▼

#[export] Instance ccfb_safe `{Segmented} : RtcpSafe CcFeedbackReport.
Proof.
  split. intros h body Hh Hb Hl _. cbn [unmarshal ccfb_Unmarshal]. unfold ccfb_unmarshal. change (REPORT_BLOCK_OFFSET + REPORT_TIMESTAMP_LENGTH) with 12.
  buf_step; [done|]. bool_lia. rewrite rtcp_header_read by done. cbn [mbind outcome_bind]. buf_step; [done|].
  apply post_if; intros Hg; [done|]. apply orb_false_iff in Hg as [Hg1 Hg2]. bool_lia. buf_step. use_ok.
  change REPORT_BLOCK_OFFSET with 8. change REPORT_TIMESTAMP_LENGTH with 4.
  eapply post_bind; [apply post_read_report_blocks; [done|zlia|zlia|lia]|]. intros [bs r] _ [Hr Hlr]. cbn [fst snd] in *.
  buf_step. cbn [post snd]. apply nil_length_inv. unfold zlen in *. lia.
Qed.

(** * Segmentation of the buffer *)

Lemma read_report_blocks_segmentation (s1 s2 : Segmented) fuel : forall n b, bytes_ok b ->
  read_report_blocks (H:=s1) fuel n b = read_report_blocks (H:=s2) fuel n b.
Proof.
  induction fuel as [|fuel IH]; intros n b Hb; [done|]. cbn [read_report_blocks]. rewrite (block_segmentation s1 s2) by done. pose proof (post_block (H:=s2) b n Hb) as Hp.
  destruct (n <=? 0); [done|]. destruct (CcFeedbackReportBlock_unmarshal_from b n) as [[[blk k] r]| | |]; [|done..]. cbn [mbind outcome_bind]. destruct Hp as [Hr _]. by rewrite IH.
Qed.

(** C33: However the network stack splits the buffer, a report decodes to the same result, error
    included: the bulk path over one chunk and the path word by word agree. *)
Theorem ccfb_segmentation (s1 s2 : Segmented) raw : bytes_ok raw -> ccfb_unmarshal (H:=s1) raw = ccfb_unmarshal (H:=s2) raw.
Proof.
  intros Hraw. unfold ccfb_unmarshal. destruct (zlen raw <? _); [done|]. destruct (RtcpHeader_unmarshal raw) as [[h buf]| | |] eqn:Eh; [|done..]. cbn [mbind outcome_bind].
  assert (Hbuf : bytes_ok buf).
  { unfold RtcpHeader_unmarshal in Eh. destruct (_ <? _); [done|]. destruct raw as [|x0 [|x1 [|x2 [|x3 raw]]]]; cbn [get_u8 get_u16 mbind outcome_bind] in Eh; try done;
      destruct (negb _); try done; cbn [get_u8 get_u16 mbind outcome_bind] in Eh; try done. injection Eh as _ <-. by do 4 apply Forall_inv_tail in Hraw. }
  destruct (wrong_type _ _ _); [done|]. destruct (_ || _); [done|]. destruct buf as [|x0 [|x1 [|x2 [|x3 buf]]]]; try done. cbn [get_u32 mbind outcome_bind].
  rewrite (read_report_blocks_segmentation s1 s2); [done|]. by do 4 apply Forall_inv_tail in Hbuf.
Qed.

(** A report of one block with three metric words, read from one chunk and from a buffer that
    is split. *)
Definition segmented_octets : bytes := [139; 205; 0; 6; 0; 0; 0; 1; 0; 0; 0; 2; 0; 9; 0; 3; 128; 5; 0; 0; 192; 7; 0; 0; 0; 0; 0; 8].
Lemma ccfb_segmentation_witness :
  ccfb_unmarshal (H:=zlen) segmented_octets = ccfb_unmarshal (H:=fun _ => 1) segmented_octets /\
  ccfb_unmarshal (H:=fun _ => 1) segmented_octets =
    Ok (mkCcFeedbackReport 1 [mkCcFeedbackReportBlock 2 9 (map unmarshal_word [32773; 0; 49159])] 8, []).
Proof. split; [|by vm_compute]. apply (ccfb_segmentation zlen (fun _ => 1)). repeat constructor; done. Defined.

▲

**AIM OF THE EXERCISE:**
An exact retyping of the full listing is required.

**RESULT:**
#[export] Instance ccfb_safe `{Segmented} : RtcpSafe CcFeedbackReport.
Proof.
  split. intros h body Hh Hb Hl _. cbn [unmarshal ccfb_Unmarshal]. unfold ccfb_unmarshal. change (REPORT_BLOCK_OFFSET + REPORT_TIMESTAMP_LENGTH) with 12.
  buf_step; [done|]. bool_lia. rewrite rtcp_header_read by done. cbn [mbind outcome_bind]. buf_step; [done|].
  apply post_if; intros Hg; [done|]. apply orb_false_iff in Hg as [Hg1 Hg2]. bool_lia. buf_step. use_ok.
  change REPORT_BLOCK_OFFSET with 8. change REPORT_TIMESTAMP_LENGTH with 4.
  eapply post_bind; [apply post_read_report_blocks; [done|zlia|zlia|lia]|]. intros [bs r] _ [Hr Hlr]. cbn [fst snd] in *.
  buf_step. cbn [post snd]. apply nil_length_inv. unfold zlen in *. lia.
Qed.

(** * Segmentation of the buffer *)

Lemma read_report_blocks_segmentation (s1 s2 : Segmented) fuel : forall n b, bytes_ok b ->
  read_report_blocks (H:=s1) fuel n b = read_report_blocks (H:=s2) fuel n b.
Proof.
  induction fuel as [|fuel IH]; intros n b Hb; [done|]. cbn [read_report_blocks]. rewrite (block_segmentation s1 s2) by done. pose proof (post_block (H:=s2) b n Hb) as Hp.
  destruct (n <=? 0); [done|]. destruct (CcFeedbackReportBlock_unmarshal_from b n) as [[[blk k] r]| | |]; [|done..]. cbn [mbind outcome_bind]. destruct Hp as [Hr _]. by rewrite IH.
Qed.

(** C33: However the network stack splits the buffer, a report decodes to the same result, error
    included: the bulk path over one chunk and the path word by word agree. *)
Theorem ccfb_segmentation (s1 s2 : Segmented) raw : bytes_ok raw -> ccfb_unmarshal (H:=s1) raw = ccfb_unmarshal (H:=s2) raw.
Proof.
  intros Hraw. unfold ccfb_unmarshal. destruct (zlen raw <? _); [done|]. destruct (RtcpHeader_unmarshal raw) as [[h buf]| | |] eqn:Eh; [|done..]. cbn [mbind outcome_bind].
  assert (Hbuf : bytes_ok buf).
  { unfold RtcpHeader_unmarshal in Eh. destruct (_ <? _); [done|]. destruct raw as [|x0 [|x1 [|x2 [|x3 raw]]]]; cbn [get_u8 get_u16 mbind outcome_bind] in Eh; try done;
      destruct (negb _); try done; cbn [get_u8 get_u16 mbind outcome_bind] in Eh; try done. injection Eh as _ <-. by do 4 apply Forall_inv_tail in Hraw. }
  destruct (wrong_type _ _ _); [done|]. destruct (_ || _); [done|]. destruct buf as [|x0 [|x1 [|x2 [|x3 buf]]]]; try done. cbn [get_u32 mbind outcome_bind].
  rewrite (read_report_blocks_segmentation s1 s2); [done|]. by do 4 apply Forall_inv_tail in Hbuf.
Qed.

(** A report of one block with three metric words, read from one chunk and from a buffer that
    is split. *)
Definition segmented_octets : bytes := [139; 205; 0; 6; 0; 0; 0; 1; 0; 0; 0; 2; 0; 9; 0; 3; 128; 5; 0; 0; 192; 7; 0; 0; 0; 0; 0; 8].
Lemma ccfb_segmentation_witness :
  ccfb_unmarshal (H:=zlen) segmented_octets = ccfb_unmarshal (H:=fun _ => 1) segmented_octets /\
  ccfb_unmarshal (H:=fun _ => 1) segmented_octets =
    Ok (mkCcFeedbackReport 1 [mkCcFeedbackReportBlock 2 9 (map unmarshal_word [32773; 0; 49159])] 8, []).
Proof. split; [|by vm_compute]. apply (ccfb_segmentation zlen (fun _ => 1)). repeat constructor; done. Defined.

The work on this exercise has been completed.